## What is being asked:
Calculate how many lines of the data hold "piece". The answer consists of that number only.

(Saved data entries)
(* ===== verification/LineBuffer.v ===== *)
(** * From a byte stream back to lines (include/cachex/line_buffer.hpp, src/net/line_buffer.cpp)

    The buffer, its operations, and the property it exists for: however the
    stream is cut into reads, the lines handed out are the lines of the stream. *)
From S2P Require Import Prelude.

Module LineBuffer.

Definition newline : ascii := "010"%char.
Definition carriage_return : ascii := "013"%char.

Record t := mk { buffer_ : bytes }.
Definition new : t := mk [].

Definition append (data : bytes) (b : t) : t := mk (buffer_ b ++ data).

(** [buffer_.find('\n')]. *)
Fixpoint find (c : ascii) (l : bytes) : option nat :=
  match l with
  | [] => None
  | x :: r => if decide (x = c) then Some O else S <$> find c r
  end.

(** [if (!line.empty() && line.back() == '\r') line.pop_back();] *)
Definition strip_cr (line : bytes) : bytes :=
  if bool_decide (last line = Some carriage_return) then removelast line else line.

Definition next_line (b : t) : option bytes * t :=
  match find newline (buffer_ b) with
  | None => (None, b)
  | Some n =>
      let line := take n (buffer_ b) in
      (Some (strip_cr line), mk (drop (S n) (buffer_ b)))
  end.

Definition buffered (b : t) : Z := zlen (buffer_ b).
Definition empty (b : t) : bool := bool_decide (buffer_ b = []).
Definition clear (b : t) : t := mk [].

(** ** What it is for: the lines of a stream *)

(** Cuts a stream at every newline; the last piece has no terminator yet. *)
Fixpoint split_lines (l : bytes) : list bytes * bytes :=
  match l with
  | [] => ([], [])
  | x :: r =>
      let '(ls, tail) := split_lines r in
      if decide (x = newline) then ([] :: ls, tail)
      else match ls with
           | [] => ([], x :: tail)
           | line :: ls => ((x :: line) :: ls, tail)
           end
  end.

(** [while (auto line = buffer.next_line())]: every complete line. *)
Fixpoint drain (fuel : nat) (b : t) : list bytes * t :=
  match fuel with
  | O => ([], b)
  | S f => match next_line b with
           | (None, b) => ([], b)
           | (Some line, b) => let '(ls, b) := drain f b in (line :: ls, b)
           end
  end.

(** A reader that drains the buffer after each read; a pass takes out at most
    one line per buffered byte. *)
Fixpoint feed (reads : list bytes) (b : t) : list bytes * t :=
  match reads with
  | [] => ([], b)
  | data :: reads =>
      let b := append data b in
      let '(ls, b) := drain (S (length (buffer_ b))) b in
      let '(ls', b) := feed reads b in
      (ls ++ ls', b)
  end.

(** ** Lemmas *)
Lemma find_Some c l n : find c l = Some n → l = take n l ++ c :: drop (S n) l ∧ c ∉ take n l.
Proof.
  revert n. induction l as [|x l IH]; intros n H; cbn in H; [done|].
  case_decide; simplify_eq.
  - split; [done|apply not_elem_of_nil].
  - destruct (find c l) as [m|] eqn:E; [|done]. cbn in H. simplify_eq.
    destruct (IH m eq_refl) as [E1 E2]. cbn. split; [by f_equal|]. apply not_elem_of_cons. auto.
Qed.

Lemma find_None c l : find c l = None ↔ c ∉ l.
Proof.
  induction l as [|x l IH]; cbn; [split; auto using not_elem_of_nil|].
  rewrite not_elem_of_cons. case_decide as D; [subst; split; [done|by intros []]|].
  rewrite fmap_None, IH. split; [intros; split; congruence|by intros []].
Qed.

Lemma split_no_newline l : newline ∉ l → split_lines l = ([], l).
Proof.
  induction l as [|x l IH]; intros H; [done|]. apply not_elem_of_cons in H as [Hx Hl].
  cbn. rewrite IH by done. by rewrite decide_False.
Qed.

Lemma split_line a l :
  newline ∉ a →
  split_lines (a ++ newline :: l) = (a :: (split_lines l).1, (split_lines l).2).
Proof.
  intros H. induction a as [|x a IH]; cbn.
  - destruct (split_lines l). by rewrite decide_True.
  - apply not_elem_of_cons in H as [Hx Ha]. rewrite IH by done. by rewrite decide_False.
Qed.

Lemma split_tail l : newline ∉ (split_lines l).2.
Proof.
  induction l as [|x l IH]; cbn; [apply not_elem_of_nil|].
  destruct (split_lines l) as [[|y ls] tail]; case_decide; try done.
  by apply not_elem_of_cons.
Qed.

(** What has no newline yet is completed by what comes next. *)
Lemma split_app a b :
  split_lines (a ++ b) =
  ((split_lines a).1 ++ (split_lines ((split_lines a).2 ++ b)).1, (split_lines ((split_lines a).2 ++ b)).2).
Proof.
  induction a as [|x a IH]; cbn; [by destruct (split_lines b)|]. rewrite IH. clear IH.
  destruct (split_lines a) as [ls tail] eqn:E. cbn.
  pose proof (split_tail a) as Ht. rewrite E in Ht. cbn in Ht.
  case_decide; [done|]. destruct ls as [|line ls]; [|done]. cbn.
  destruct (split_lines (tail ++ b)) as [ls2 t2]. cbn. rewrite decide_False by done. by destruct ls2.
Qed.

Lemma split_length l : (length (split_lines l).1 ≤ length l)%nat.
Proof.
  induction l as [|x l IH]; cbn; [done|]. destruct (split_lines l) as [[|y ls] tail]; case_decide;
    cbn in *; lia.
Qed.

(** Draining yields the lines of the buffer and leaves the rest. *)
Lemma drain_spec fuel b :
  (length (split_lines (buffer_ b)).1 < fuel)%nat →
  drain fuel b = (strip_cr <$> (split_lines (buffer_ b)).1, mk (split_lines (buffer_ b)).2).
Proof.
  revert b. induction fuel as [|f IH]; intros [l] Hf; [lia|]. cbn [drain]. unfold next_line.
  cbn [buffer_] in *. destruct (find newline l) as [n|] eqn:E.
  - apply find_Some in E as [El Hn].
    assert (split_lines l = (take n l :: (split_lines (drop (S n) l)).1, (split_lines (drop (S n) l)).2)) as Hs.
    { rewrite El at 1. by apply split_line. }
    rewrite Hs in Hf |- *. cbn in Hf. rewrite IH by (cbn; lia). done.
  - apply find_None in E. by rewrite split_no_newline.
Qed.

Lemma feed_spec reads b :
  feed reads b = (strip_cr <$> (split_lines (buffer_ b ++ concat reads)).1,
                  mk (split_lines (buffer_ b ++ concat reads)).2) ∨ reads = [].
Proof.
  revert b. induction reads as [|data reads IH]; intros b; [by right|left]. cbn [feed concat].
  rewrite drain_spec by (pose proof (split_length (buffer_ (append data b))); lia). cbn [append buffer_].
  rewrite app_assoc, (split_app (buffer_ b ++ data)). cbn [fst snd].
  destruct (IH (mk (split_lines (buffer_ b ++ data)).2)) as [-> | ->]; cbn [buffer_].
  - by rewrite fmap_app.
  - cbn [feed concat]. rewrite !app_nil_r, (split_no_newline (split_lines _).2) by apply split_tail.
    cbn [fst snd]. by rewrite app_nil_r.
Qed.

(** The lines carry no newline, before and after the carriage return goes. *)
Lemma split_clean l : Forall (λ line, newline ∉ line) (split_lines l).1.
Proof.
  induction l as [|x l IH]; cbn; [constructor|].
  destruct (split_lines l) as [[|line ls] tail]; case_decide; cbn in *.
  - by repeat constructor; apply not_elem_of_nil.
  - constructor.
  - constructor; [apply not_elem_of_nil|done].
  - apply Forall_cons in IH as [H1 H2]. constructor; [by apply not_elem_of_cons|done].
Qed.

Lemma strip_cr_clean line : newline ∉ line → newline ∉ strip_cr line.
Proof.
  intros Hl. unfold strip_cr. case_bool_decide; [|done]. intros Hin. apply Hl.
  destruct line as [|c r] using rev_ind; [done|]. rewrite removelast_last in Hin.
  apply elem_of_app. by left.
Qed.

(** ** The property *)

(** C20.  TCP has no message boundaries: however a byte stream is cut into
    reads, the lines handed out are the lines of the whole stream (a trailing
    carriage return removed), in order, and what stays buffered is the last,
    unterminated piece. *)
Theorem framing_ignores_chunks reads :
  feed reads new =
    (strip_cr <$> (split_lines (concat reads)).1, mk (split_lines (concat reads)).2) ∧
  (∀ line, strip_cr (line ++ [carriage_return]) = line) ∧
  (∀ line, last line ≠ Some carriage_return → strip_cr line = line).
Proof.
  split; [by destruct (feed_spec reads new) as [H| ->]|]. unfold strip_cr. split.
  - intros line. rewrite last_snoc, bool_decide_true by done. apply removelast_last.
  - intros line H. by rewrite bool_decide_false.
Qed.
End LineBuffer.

* * *

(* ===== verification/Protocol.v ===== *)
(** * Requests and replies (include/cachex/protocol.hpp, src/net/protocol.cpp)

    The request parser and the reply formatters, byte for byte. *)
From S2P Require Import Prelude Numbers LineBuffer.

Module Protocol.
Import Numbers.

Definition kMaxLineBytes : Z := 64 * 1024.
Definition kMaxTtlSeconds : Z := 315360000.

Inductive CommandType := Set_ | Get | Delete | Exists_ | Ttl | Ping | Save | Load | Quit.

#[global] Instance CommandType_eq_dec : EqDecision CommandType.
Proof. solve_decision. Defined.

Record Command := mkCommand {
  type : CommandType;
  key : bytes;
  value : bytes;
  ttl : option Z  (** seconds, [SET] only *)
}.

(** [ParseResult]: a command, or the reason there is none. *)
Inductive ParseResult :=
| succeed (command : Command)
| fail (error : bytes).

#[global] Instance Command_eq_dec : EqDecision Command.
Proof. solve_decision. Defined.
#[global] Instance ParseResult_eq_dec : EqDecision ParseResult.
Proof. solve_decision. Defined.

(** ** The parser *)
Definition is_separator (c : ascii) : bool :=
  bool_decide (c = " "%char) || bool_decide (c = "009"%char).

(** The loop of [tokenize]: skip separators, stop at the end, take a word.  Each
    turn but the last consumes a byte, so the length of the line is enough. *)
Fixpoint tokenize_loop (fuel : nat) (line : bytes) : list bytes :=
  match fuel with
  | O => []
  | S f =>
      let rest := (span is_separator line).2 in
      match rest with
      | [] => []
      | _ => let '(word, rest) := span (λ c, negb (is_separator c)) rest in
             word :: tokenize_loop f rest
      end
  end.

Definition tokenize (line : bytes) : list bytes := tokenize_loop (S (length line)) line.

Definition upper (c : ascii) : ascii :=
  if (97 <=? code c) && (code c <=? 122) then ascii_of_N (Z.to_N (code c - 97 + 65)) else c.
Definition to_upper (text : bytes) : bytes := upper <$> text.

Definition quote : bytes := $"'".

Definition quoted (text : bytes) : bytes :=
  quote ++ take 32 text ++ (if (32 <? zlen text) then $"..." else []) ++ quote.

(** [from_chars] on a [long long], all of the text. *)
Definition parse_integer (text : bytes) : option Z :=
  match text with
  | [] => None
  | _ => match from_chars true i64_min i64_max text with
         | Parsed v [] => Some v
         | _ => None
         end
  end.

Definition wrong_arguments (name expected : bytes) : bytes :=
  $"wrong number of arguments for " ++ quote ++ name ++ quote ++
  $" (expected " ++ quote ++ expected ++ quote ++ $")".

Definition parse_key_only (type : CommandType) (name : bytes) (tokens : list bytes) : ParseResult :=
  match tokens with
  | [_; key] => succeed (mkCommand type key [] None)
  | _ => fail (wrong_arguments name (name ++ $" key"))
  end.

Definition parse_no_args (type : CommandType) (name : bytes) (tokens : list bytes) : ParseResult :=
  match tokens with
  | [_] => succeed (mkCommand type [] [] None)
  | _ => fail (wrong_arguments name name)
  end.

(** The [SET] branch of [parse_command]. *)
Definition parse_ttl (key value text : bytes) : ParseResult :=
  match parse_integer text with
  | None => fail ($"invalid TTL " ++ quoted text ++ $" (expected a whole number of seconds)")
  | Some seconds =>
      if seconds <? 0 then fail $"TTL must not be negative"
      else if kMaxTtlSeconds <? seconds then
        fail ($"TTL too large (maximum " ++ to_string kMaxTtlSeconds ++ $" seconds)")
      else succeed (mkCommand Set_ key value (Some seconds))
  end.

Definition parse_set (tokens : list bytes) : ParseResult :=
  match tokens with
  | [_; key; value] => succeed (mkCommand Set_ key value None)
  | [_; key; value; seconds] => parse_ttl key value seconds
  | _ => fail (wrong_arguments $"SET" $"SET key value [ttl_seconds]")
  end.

...

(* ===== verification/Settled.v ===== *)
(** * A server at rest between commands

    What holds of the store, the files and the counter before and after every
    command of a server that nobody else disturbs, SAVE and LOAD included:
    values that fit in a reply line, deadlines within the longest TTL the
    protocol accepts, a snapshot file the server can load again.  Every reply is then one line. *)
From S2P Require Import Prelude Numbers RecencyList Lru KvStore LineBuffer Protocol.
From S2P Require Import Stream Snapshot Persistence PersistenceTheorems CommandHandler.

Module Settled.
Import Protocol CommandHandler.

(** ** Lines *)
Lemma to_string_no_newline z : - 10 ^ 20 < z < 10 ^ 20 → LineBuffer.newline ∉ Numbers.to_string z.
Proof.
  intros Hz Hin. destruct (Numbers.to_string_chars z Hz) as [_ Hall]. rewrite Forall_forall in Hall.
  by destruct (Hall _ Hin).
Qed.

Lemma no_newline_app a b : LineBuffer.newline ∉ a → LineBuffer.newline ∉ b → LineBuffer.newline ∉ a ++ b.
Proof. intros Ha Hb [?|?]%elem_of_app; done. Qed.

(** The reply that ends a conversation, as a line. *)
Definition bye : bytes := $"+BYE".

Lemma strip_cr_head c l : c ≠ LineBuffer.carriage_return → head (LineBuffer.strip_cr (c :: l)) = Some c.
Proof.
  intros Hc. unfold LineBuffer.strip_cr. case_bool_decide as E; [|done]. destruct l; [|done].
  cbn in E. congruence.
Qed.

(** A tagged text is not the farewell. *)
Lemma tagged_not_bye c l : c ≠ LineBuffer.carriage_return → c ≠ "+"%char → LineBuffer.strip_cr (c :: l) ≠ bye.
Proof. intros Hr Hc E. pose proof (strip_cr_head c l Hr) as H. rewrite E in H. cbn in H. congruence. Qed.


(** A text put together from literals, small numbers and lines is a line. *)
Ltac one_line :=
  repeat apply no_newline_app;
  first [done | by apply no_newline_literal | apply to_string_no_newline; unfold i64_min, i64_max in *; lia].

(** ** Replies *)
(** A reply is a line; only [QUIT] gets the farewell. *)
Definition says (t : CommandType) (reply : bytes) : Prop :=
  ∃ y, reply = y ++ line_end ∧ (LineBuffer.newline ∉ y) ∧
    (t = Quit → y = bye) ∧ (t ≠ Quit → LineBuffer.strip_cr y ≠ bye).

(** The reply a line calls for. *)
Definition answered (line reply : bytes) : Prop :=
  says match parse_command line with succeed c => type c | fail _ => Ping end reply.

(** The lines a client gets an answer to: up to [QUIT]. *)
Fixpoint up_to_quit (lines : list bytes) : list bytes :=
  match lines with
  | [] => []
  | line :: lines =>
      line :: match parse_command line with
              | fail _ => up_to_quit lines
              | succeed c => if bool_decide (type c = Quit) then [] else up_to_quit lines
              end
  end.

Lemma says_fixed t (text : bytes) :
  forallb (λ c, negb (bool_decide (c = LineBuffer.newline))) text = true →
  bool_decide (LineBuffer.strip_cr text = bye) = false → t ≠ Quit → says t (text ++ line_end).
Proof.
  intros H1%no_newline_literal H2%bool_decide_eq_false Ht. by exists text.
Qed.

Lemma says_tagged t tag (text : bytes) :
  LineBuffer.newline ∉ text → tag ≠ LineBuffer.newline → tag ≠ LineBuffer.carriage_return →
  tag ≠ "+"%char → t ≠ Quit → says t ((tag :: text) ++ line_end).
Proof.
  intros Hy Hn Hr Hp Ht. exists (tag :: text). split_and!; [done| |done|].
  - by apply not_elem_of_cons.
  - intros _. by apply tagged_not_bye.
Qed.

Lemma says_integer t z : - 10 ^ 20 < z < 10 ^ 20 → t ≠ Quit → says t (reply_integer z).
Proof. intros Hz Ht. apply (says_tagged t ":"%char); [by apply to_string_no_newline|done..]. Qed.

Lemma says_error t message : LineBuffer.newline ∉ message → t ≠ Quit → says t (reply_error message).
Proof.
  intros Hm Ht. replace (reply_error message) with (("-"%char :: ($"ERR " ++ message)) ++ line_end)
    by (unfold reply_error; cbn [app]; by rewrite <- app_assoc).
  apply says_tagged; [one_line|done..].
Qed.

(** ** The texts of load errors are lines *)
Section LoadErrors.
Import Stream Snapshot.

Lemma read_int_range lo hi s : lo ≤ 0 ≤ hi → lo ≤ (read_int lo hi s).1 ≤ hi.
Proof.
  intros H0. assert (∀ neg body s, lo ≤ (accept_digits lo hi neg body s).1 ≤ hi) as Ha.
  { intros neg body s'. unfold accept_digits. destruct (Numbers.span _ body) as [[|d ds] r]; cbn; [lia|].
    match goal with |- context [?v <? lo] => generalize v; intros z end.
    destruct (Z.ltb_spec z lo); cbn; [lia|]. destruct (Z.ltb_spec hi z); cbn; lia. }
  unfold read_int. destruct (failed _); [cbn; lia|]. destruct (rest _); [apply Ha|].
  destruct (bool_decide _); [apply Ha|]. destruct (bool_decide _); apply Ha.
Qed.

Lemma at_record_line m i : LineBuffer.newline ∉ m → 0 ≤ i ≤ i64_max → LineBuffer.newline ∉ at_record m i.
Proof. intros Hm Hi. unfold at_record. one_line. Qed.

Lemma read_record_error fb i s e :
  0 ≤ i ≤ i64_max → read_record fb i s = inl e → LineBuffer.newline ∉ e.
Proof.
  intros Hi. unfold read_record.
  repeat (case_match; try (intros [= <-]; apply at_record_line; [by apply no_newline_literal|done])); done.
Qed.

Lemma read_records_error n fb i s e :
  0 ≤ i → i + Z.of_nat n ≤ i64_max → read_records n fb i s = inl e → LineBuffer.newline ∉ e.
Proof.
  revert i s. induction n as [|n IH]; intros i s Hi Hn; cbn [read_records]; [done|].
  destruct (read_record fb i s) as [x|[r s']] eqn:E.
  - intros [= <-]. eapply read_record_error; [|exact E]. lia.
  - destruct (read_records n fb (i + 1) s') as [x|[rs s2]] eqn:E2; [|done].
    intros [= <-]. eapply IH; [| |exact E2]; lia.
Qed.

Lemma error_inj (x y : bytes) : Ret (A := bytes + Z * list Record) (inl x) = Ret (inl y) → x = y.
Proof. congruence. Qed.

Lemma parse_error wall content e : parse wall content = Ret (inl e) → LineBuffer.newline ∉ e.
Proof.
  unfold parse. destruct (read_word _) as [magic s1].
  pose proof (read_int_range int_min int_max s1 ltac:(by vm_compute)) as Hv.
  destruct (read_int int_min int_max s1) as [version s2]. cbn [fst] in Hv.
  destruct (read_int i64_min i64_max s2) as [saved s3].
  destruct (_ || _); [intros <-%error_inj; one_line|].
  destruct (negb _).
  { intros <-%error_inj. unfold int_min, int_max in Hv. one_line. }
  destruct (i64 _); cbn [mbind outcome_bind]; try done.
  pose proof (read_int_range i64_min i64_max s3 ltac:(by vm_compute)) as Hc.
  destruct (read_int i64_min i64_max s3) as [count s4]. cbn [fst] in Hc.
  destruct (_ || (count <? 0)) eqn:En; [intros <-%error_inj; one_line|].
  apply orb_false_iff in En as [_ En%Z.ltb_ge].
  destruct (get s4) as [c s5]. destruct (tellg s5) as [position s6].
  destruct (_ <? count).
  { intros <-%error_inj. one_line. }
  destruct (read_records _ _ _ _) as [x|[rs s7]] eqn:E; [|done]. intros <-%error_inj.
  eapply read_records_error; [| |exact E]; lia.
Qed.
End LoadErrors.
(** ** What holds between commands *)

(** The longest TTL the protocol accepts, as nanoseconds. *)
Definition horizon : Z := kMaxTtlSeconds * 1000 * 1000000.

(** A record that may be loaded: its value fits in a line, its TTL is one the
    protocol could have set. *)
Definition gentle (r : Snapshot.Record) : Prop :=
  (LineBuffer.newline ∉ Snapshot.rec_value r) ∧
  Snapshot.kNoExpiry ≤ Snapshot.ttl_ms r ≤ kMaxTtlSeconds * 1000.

## Expected answer:
2